THE TASK
When you reach the records, transcribe each one exactly.

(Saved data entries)
Lemma C10_witness :
  AnnData_getitem adata_named (IdxTuple [SelKey (KInt (-1)); full_slice]) heap_named =
    (heap_named ++
       [OArray (mkArray cls_ndarray false (Data2 0 3 []));
        OTable (mkBoundRecArr [(SMP_NAMES, StrCol [])] SMP_NAMES);
        OTable (mkBoundRecArr [(VAR_NAMES, StrCol ["a"; "b"; "c"])] VAR_NAMES);
        ODict []],
     Ok (ItemData (mkAnnData Array 4%nat 5%nat 6%nat 7%nat))).
Proof.
  exact (proj1 (proj2 (proj2 (C10_minus_one_selects_nothing
                                heap_named adata_named 2 3 [[1; 2; 3]; [4; 5; 6]] mat23 _ _ []
                                holds_named well_formed_named eq_refl)))).
Defined.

WRITTEN REPLY
Lemma C10_witness :
  AnnData_getitem adata_named (IdxTuple [SelKey (KInt (-1)); full_slice]) heap_named =
    (heap_named ++
       [OArray (mkArray cls_ndarray false (Data2 0 3 []));
        OTable (mkBoundRecArr [(SMP_NAMES, StrCol [])] SMP_NAMES);
        OTable (mkBoundRecArr [(VAR_NAMES, StrCol ["a"; "b"; "c"])] VAR_NAMES);
        ODict []],
     Ok (ItemData (mkAnnData Array 4%nat 5%nat 6%nat 7%nat))).
Proof.
  exact (proj1 (proj2 (proj2 (C10_minus_one_selects_nothing
                                heap_named adata_named 2 3 [[1; 2; 3]; [4; 5; 6]] mat23 _ _ []
                                holds_named well_formed_named eq_refl)))).
Defined.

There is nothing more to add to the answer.